Physical characteristics
- • location: at Kronburg
- • elevation: about 700 metres (2,300 ft) above NN
- • location: Iller at Buxheim
- • coordinates: 47°59′57″N 10°07′20″E﻿ / ﻿47.9991°N 10.1222°E
- • elevation: 573 metres (1,880 ft) above NN
- Length: 16.7 km (10.4 mi)

Basin features
- Progression: Iller→ Danube→ Black Sea

= Buxach (Iller) =

River in Germany

Buxach is a river of Bavaria, Germany.

== Overview ==
The Buxbach is a right tributary of the Iller and is about 16.7 km long. Its source is southeast of the municipality of Kronburg, near the Einöde Heißenschwende. The Buxach is straightened in only a few places in Hart and Buxach (two districts of Memmingen), but for most of its course, it flows freely. The river banks are surrounded by forests and villages as well as meadows. The Buxach feeds the Buxheimer Weiher, a reservoir north of Buxheim. The water from the Buxheimer Weiher does not flow back into the Buxach, but into the Reutenbach. The Buxach itself flows west from Buxheim on the Illerstadion, where it joins the Iller.

In former times, the Buxach also fed the Memminger municipal pond southward of Hart. The pond was drained around 1900, today still the name of the street "Am Stadtweiher" ("at the municipal pond") is a reminder. Especially in Hart and Buxach, the river was used for industry. In Hart, there was a copper hammer, and several mills and copper hammers existed in Buxach. At the east of Kronburg, an oil mill was operated.

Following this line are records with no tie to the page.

(** With context: on the input length the backward pass of [get_padding]
    computes from a bottleneck length [x], [n] encoder layers lead to the
    length [x + filter_size - 1], and [n] decoder stages from a tensor of
    length [x] lead to the output-side length of [get_padding]. *)
Lemma down_up_valid (n : nat) :
  padding self = VALID ->
  context self = true ->
  (forall x i, time_steps (upsample learned_interpolation_layer self i x)
               = 2 * time_steps x - 1) ->
  input_filter_size self = filter_size self ->
  1 <= filter_size self -> 1 <= merge_filter_size self ->
  forall (i j : Z) (pre : list tensor) (xin : tensor) (x : Z),
    time_steps xin = for_range (input_step self) n j (x + filter_size self - 1) ->
    1 <= for_range (output_step self) n 0 x ->
    exists l1 new y,
      for_rangeM (down_block self) n i (pre, xin) = (l1, inr (pre ++ new, y))
      /\ List.length new = n
      /\ time_steps y = x + filter_size self - 1
      /\ forall z,
           time_steps z = x ->
           exists l w,
             for_rangeM (up_block learned_interpolation_layer self (pre ++ new))
               n 0 z = (l, inr w)
             /\ time_steps w = for_range (output_step self) n 0 x.
Proof.
  intros Hp Hc Hup Hifs Hfs Hm.
  induction n as [|n IH]; intros i j pre xin x Hin Hout.
  - exists [], [], xin. rewrite app_nil_r. repeat split; [exact Hin|].
    intros z Hz. exists [], z. split; [reflexivity|exact Hz].
  - rewrite for_range_succ in Hin, Hout.
    set (IN := for_range (input_step self) n j (x + filter_size self - 1)) in *.
    set (OUT := for_range (output_step self) n 0 x) in *.
    assert (Hin' : time_steps xin = 2 * IN - 1 + filter_size self - 1).
    { rewrite Hin. unfold input_step, exact_shape_step; cbn [fst snd].
      rewrite Hifs. now destruct (_ <? _). }
    assert (Hout' : output_step self (0 + Z.of_nat n) OUT
                    = 2 * OUT - merge_filter_size self).
    { unfold output_step, exact_shape_step; cbn [fst snd]. lia. }
    rewrite Hout' in Hout.
    assert (Hdom : OUT <= IN).
    { unfold OUT, IN.
      rewrite (output_loop_spec self n 0 j), <- (output_loop_spec self n j j).
      apply shape_loop_dominates; lia. }
    destruct (conv_layer_valid_ok self (down_conv_ i) (filter_size self)
                (num_initial_filters self + num_initial_filters self * i) xin Hp)
      as (l0 & c & Hconv & Hc0); [lia|].
    assert (Hdecim : time_steps (decimate c) = IN).
    { apply decimate_odd. lia. }
    destruct (IH (i + 1) j (pre ++ [c]) (decimate c) x Hdecim)
      as (l1 & new & y & Henc & Hlen & Hy & Hdec); [lia|].
    exists (l0 ++ l1), (c :: new), y.
    split.
    { cbn [for_rangeM]. unfold down_block at 1. rewrite Hconv.
      cbn [bind ret]. rewrite app_nil_r, Henc, <- app_assoc. reflexivity. }
    split; [cbn [List.length]; now rewrite Hlen|].
    split; [exact Hy|].
    intros z Hz. rewrite for_rangeM_succ, Z.add_0_l.
    rewrite <- app_assoc in Hdec. cbn [app] in Hdec.
    destruct (Hdec z Hz) as (l & w & Hloop & Hw).
    rewrite Hloop. cbn [bind].
    assert (Hidx : py_index (pre ++ c :: new) (- Z.of_nat n - 1) = ret c)
      by (apply py_index_from_end; lia).
    rewrite (up_block_eq _ _ _ _ _ _ Hidx), Hc, orb_true_r.
    set (u := crop_and_concat c _).
    assert (Hu : time_steps u = 2 * OUT - 1).
    { unfold u, crop_and_concat. cbn [time_steps]. rewrite Hup, Hw. lia. }
    destruct (conv_layer_valid_ok self (up_conv_ (Z.of_nat n))
                (merge_filter_size self)
                (num_initial_filters self
                 + num_initial_filters self * (num_layers self - Z.of_nat n - 1))
                u Hp)
      as (l2 & w2 & -> & Hw2); [lia|].
    exists (l ++ l2), w2. split; [reflexivity|].
    rewrite (for_range_succ (output_step self)). fold OUT.
    rewrite Hout'. lia.
Qed.

End LengthsWithContext.

Lemma upsample_no_context
    (learned_interpolation_layer : tensor -> padding_mode -> Z -> tensor)
    (c : model_config) :
  cfg_context c = false ->
  (cfg_upsampling c = "learned"%string ->
   forall x i, time_steps (learned_interpolation_layer x SAME i)
               = 2 * time_steps x) ->
  forall x i,
    time_steps (upsample learned_interpolation_layer (init c) i x)
    = 2 * time_steps x.
Proof.
  intros Hc Hl x i. unfold upsample.
  cbn [init upsampling context padding]. rewrite Hc.
  destruct (String.eqb_spec (cfg_upsampling c) "learned") as [E|_].
  - now apply Hl.
  - cbn [resize_bilinear time_steps]. lia.
Qed.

At Buxheim, west of the pond Buxheimer Weiher, the river Reutenbach diverges from the Buxach. Only very little water flows through that direct connection; the Reutenbach is mostly fed by the outflow of the Buxheimer Weiher, which is 200 meters away. The Reutenbach flows northwards through Buxheim and feeds a fish pond near Egelsee (district of Memmingen), then also flows into the river Iller. The mouth of the Reutenbach in the Iller is about 2.3 km north from the mouth of the Buxach.